A la découverte des Bleues : qui es-tu Amandine Henry ?

Football
EQUIPE DE FRANCE – À l’occasion de la Coupe du monde féminine 2019, du vendredi 7 juin jusqu'au 7 juillet, LCI vous propose une série de mini-portraits pour mieux connaître les Bleues, en mission pour marcher sur les traces de leurs homologues masculins. Voici Amandine Henry.

L’équipe de France féminine de football demeure, pour le grand public, un objet de curiosité, la faute à un déficit de notoriété par rapport à son homologue masculine. Pour vous permettre de mieux suivre l’épopée des Bleues lors de la Coupe du monde se tenant, pour la première fois, en France (du 7 juin au 7 juillet), LCI dresse le portrait de ces joueuses gagnant, plus que jamais, à être connues. Focus, à présent, sur la capitaine des Tricolores : Amandine Henry.

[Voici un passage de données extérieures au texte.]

Definition toy_replay : list macro_input := toy_macro <$>
  [toy_window 1; MC_qc (MkMacroQc (mc_hash toy_first) Mode0Flat
                          (MkBlsAggSig (toy_partial 0 toy_first) [1]));
   toy_window 2; MC_proposal (toy_proposal 0 toy_second);
   MC_proposal (toy_proposal 1 toy_replayed);
   toy_window 3; MC_proposal (toy_proposal 1 toy_second')].

(** The handler does not recompute the hash of a proposal: a backup proposer that sends the
    adopted checkpoint again, under its hash but with the current parent, makes a validator lock
    the old height, forget its lock at the current one, sign a second checkpoint there once the
    candidate is rebuilt, and report its own double vote. *)
Example replayed_proposal_equivocates :
  let run := macro_run (H := release) toy_window_cfg toy_replay (MacroBook_new (toy_id 2)) in
  mc_height toy_second = mc_height toy_second' ∧ mc_hash toy_second ≠ mc_hash toy_second' ∧
  partials_sent run.1 = [(toy_id 2, mc_hash toy_second); (toy_id 2, mc_hash toy_first);
                         (toy_id 2, mc_hash toy_second')] ∧
  existsb (λ a, match a with
                | EmitSlashEvidence v ev => bool_decide (v = toy_id 2) && vote_evidence ev
                | _ => false
                end) run.1 = true.
Proof. vm_compute. split_and!; done. Qed.

Definition proposals_made (acts : Actions) : list MacroProposal :=
  omap (λ a, match a with BroadcastMacroProposal p => Some p | _ => None end) acts.
(** The toy host, signing with the key of the [i]-th validator *)
Definition toy_signing_host (i : nat) : HostContext :=
  let h := toy_ten_rounds in
  MkHostContext (dag_vertex h) (dag_vertices_at_round h) (valset_set_for h) (beacon_current h)
    (λ d msg, Ok (sign (toy_key i) d msg)) (vrf_prove h).

(** Each time the window fills before a certificate comes, the candidate at [next_height] is
    rebuilt and its primary signs another proposal for it: evidence that convicts it. *)
Example primary_proposes_twice :
  let run := macro_run (H := release) toy_window_cfg
    [(toy_window 1, toy_signing_host 0); (toy_window 2, toy_signing_host 0)]
    (MacroBook_new (toy_id 0)) in
  match proposals_made run.1 with
  | [p; q] => mc_height (mp_checkpoint p) = mc_height (mp_checkpoint q) ∧
      mc_hash (mp_checkpoint p) ≠ mc_hash (mp_checkpoint q) ∧
      verify_evidence (SE_MacroEquivocation (equivocation_detect (toy_id 0) p q)) (toy_set 4) = Ok tt
  | _ => False
  end.
Proof. vm_compute. split_and!; done. Qed.

(** ** Properties *)

(** [C4] One macro vote per height.  A validator whose host makes fewer than [2^64] calls, in any
    order and in either build, signs checkpoints of one hash at most per height, however often
    candidates are rebuilt, locks replaced and calls fail: each partial signature it broadcasts
    is its own and for such a checkpoint, and its macro layer reports no double or surrounding
    vote.  This holds as long as every proposal received carries the hash of its content, which
    the handler does not check ([replayed_proposal_equivocates] is what happens otherwise), and
    no two of the checkpoints at hand collide. *)
Theorem macro_votes_once
    `{Build, Primitives, MacroBorsh, !Borsh SignableVertex, !Borsh (list Hash32)}
    `{PendingBlobSource P} id (v : Validator P) :
  careful id v →
  (∀ c d, c ∈ vd_signed id v → d ∈ vd_signed id v → mc_height c = mc_height d →
     mc_hash c = mc_hash d) ∧
  (∀ w h, (w, h) ∈ partials_sent (vd_actions id v) →
     w = id ∧ ∃ c, c ∈ vd_signed id v ∧ genuine c ∧ mc_hash c = h) ∧
  (∀ w ev, EmitSlashEvidence w ev ∈
     (macro_run (vd_cfg v) (vd_macro_calls id v) (MacroBook_new id)).1 → vote_evidence ev = false).
Proof. apply careful_votes. Qed.

Lemma macro_votes_once_witness :
  let id := toy_id 2 in let v := toy_two_heights in
  vd_signed (H := release) id v = [toy_cand0; toy_cand1] ∧
  (∀ c d, c ∈ vd_signed (H := release) id v → d ∈ vd_signed (H := release) id v →
     mc_height c = mc_height d → mc_hash c = mc_hash d) ∧
  (∀ w h, (w, h) ∈ partials_sent (vd_actions (H := release) id v) →
     w = id ∧ ∃ c, c ∈ vd_signed (H := release) id v ∧ genuine c ∧ mc_hash c = h) ∧
  (∀ w ev, EmitSlashEvidence w ev ∈ (macro_run (H := release) (vd_cfg v)
     (vd_macro_calls (H := release) id v) (MacroBook_new id)).1 → vote_evidence ev = false).
Proof.
  split; [exact toy_two_heights_signed|].
  apply (macro_votes_once (H := release) (toy_id 2) toy_two_heights).
  exact toy_two_heights_careful.
Defined.

(** [C3] Agreement of macro finality.  Among [3f + 1] validators of which at most [f] are
    faulty, two macro certificates that verify for checkpoints of the same height, and carry
    [2f + 1] bits each, are for the same checkpoint hash.  Of the signature scheme unforgeability
    is assumed.  Each honest validator runs any sequence of fewer than [2^64] calls, in either
    build, in which every proposal it receives carries the hash of its content, which the handler
    does not check ([replayed_proposal_equivocates] is a run without), and no two of the
    checkpoints it has at hand collide ([careful]); nor does a certified checkpoint collide with
    another that an honest validator signs. *)
Theorem macro_certificates_agree
    `{Build, Primitives, MacroBorsh, !Borsh SignableVertex, !Borsh (list Hash32)}
    `{PendingBlobSource P} set (f : nat) (faulty : list nat) (vds : nat → Validator P)
    qc1 qc2 c1 c2 :
  length (vs_entries set) = (3 * f + 1)%nat → (length faulty ≤ f)%nat →
  (∀ i e, i ∉ faulty → vs_entries set !! i = Some e → careful (ve_id e) (vds i)) →
  macro_unforgeable set faulty vds qc1 c1 → macro_unforgeable set faulty vds qc2 c2 →
  collides_with_none set faulty vds c1 → collides_with_none set faulty vds c2 →
  verify_macro_qc set qc1 c1 = true → verify_macro_qc set qc2 c2 = true →
  quorum_threshold (length (vs_entries set)) ≤ length (qc_signers set qc1) →
  quorum_threshold (length (vs_entries set)) ≤ length (qc_signers set qc2) →
  mc_height c1 = mc_height c2 → mc_hash c1 = mc_hash c2.
Proof.
  intros Hn Hf Hok Hu1 Hu2 Hc1 Hc2 Hv1 Hv2 Hq1 Hq2.
  apply (backed_agree set f faulty vds); [done..| |]; by eapply qc_backed.
Qed.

Son jeu : une Didier Deschamps au féminin

Elle s’appelle Henry, comme Thierry, mais son profil se rapproche bien plus de celui de l’actuel sélectionneur des Bleus quand il jouait. Comme lui, elle porte le brassard, et s’exprime au cœur même du jeu, assumant une fonction de récupératrice de ballons, mais aussi de régulatrice en se trouvant au point de départ de chaque action. Et comme lui, elle est un véritable aimant à trophées, ayant accumulé, à 29 ans, 5 Ligues des champions et 11 championnats de France (avec Lyon), ainsi qu’un championnat des États-Unis (durant sa parenthèse à Portland de 2016 à 2018). Une différence notable, tout de même : contrairement à "DD", Amandine Henry marque, beaucoup, grâce à sa lourde frappe de balle (12 buts en 80 sélections chez les Bleues, plus de 150 en D1). Une signature que son but contre la Corée du Sud, le 7 juin, en ouverture de la Coupe du monde, n'a pas démenti. Ne lui manque donc plus qu’une Coupe du monde pour parfaire le parallèle.

Sa personnalité : une miraculée

Sa carrière aurait pu s’arrêter net dès février 2008, quand un trou dans sa rotule droite l’a contraint à subir une greffe de cartilage, opération alors inédite dans le sport de haut niveau, qui a fait dire à son chirurgien qu’elle devait renoncer au football... Suivront 18 mois loin des terrains, et deux ans et demi loin des Bleues, le temps d’apprendre à réapprivoiser son corps, souffrant d’un déficit de 40% entre ses quadriceps droit et gauche. Ce qui suffit à mesurer le courage et l’abnégation dont elle a dû faire preuve pour revenir au sommet de son sport. "Aujourd’hui, quand je passe des scanners et des IRM, les médecins ne comprennent pas. Je suis une énigme, confiait-elle en mars au Progrès. Quand je m’arrêterai, je pense que j’aurai le droit à une petite prothèse." Le prix qu’elle a payé pour vivre de sa passion, et la transmettre à son pays.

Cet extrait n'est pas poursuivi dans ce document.